» Work order: The listing below contains a span that opens with the line containing "Lemma demo_base a" and closes with the line containing "constructor; [| | |done|done].". Return that span exactly.

» Dataset records:
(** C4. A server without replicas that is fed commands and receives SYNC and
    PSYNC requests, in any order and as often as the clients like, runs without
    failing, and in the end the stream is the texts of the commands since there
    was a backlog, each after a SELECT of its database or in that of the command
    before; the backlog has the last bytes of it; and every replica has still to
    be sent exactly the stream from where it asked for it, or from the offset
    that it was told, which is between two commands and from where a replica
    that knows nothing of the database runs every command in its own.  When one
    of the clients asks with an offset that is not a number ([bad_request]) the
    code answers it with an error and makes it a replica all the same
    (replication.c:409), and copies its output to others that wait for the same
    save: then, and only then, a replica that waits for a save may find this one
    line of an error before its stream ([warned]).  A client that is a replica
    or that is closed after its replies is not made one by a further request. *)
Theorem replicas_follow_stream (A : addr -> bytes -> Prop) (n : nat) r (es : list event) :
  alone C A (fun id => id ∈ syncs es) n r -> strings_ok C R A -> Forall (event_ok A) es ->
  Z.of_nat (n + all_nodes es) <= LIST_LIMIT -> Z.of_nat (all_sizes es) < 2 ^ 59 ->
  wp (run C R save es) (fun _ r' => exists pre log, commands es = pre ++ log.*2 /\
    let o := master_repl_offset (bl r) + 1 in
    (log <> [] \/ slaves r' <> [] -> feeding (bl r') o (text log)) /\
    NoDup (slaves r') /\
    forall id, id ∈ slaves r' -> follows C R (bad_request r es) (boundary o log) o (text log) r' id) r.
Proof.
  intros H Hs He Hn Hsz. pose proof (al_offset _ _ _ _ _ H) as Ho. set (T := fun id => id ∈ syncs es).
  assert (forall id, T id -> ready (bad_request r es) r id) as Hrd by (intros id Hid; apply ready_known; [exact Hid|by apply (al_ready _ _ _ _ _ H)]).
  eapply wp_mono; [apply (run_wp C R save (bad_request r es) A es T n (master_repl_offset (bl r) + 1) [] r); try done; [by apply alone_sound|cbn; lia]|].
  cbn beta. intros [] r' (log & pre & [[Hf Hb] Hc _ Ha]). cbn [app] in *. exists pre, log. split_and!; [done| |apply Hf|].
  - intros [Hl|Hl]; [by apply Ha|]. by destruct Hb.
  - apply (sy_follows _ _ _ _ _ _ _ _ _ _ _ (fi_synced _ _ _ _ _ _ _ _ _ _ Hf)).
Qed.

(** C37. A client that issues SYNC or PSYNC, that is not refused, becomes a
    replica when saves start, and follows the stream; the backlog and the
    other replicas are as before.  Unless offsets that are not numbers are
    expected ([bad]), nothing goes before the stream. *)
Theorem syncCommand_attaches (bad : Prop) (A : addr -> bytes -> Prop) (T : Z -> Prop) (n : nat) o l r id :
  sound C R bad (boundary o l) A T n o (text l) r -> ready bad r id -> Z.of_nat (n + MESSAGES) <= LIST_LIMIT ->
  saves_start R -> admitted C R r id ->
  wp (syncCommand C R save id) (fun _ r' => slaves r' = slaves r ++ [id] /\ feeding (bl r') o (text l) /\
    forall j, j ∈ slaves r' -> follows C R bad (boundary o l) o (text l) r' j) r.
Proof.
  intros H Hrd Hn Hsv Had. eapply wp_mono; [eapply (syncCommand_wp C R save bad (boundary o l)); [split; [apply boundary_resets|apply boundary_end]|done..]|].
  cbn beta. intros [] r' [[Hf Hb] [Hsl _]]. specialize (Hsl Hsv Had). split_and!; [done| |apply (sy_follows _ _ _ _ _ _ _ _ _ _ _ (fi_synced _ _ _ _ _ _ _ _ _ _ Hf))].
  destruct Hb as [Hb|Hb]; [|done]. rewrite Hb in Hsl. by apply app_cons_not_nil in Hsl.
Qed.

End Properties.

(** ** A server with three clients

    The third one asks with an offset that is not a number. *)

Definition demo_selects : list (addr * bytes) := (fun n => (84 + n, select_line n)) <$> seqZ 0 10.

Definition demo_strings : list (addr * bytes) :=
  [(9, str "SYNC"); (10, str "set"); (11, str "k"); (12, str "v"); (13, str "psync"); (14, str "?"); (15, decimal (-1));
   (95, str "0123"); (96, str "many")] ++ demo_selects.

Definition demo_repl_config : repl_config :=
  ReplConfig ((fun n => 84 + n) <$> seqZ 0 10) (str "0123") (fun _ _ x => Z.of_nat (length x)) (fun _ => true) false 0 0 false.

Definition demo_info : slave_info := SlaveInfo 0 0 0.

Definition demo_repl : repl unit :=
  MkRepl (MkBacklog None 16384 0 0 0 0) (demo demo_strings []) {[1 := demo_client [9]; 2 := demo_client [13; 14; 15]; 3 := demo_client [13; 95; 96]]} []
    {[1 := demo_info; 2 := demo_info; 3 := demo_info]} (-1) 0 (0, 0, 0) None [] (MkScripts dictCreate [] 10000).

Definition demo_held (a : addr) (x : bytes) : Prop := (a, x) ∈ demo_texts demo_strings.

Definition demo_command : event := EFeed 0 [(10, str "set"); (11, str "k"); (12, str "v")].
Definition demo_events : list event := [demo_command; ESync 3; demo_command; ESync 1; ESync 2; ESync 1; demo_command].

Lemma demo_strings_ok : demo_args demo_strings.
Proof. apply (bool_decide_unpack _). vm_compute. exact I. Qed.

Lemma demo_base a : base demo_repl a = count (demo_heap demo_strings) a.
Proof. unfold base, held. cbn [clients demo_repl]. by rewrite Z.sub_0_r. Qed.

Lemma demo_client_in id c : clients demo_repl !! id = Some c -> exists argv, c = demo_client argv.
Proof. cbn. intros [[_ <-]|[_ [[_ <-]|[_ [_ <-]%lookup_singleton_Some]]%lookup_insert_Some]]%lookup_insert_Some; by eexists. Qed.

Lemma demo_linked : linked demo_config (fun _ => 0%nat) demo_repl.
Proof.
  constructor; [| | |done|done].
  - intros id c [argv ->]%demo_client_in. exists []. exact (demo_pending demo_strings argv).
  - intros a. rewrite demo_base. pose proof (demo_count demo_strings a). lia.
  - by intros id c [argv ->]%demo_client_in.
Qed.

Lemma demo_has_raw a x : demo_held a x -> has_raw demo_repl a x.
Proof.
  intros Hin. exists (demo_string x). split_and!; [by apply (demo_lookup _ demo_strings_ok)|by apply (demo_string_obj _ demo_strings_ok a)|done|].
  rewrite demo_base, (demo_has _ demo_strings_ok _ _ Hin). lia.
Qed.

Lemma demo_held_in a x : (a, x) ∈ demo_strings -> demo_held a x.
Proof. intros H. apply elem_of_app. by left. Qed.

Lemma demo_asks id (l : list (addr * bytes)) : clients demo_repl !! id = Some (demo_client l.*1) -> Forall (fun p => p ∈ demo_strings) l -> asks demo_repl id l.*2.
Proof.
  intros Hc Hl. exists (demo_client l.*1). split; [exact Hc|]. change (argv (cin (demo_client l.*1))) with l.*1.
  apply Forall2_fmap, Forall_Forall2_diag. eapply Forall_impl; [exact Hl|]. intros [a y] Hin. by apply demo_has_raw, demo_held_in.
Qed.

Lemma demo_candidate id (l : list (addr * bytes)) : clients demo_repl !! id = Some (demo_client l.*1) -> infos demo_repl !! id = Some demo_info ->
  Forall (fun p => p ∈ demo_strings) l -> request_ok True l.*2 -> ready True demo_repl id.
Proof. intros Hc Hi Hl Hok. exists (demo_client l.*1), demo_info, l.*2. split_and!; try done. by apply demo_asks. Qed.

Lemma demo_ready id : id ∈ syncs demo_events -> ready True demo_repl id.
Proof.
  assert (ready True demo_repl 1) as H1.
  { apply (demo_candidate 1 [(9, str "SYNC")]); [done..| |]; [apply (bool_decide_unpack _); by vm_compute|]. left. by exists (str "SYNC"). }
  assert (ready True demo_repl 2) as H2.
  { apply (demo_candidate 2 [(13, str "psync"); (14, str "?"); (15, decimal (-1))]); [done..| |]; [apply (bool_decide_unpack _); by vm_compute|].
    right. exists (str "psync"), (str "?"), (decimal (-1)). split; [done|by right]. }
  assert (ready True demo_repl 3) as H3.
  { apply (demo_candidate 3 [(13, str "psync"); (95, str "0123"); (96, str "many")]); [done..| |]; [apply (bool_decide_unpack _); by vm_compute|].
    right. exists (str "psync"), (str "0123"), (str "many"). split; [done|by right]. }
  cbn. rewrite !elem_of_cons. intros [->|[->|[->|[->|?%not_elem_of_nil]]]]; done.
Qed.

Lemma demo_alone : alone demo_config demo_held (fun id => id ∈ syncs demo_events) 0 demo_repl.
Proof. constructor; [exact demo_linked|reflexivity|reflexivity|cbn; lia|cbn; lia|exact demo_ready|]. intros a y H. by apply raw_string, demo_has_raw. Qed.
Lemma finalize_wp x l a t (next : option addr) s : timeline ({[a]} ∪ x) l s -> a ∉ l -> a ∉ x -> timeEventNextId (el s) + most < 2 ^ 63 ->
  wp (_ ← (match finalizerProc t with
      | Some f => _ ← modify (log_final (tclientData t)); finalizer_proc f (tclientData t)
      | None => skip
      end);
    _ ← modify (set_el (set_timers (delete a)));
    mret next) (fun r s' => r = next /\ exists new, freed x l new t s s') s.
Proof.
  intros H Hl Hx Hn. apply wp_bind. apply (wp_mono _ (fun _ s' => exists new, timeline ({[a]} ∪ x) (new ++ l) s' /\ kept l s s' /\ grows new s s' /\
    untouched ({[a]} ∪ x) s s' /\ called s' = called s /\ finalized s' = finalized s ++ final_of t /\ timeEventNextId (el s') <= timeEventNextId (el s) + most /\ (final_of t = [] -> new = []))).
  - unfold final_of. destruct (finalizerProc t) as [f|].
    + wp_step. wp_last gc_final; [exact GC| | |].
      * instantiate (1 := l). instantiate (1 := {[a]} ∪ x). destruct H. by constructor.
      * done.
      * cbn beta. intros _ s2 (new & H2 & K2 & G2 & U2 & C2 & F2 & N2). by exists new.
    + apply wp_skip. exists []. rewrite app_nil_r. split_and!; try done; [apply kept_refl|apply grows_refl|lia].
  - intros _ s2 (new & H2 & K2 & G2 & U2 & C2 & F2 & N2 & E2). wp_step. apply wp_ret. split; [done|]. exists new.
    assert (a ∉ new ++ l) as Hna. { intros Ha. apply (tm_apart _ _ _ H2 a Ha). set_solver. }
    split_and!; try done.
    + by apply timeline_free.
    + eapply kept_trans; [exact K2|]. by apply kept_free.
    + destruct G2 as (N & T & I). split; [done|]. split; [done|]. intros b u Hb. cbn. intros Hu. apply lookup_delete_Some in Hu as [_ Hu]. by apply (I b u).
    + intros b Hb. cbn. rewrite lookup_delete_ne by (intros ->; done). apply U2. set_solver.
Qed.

» Written answer:
Lemma demo_base a : base demo_repl a = count (demo_heap demo_strings) a.
Proof. unfold base, held. cbn [clients demo_repl]. by rewrite Z.sub_0_r. Qed.

Lemma demo_client_in id c : clients demo_repl !! id = Some c -> exists argv, c = demo_client argv.
Proof. cbn. intros [[_ <-]|[_ [[_ <-]|[_ [_ <-]%lookup_singleton_Some]]%lookup_insert_Some]]%lookup_insert_Some; by eexists. Qed.

Lemma demo_linked : linked demo_config (fun _ => 0%nat) demo_repl.
Proof.
  constructor; [| | |done|done].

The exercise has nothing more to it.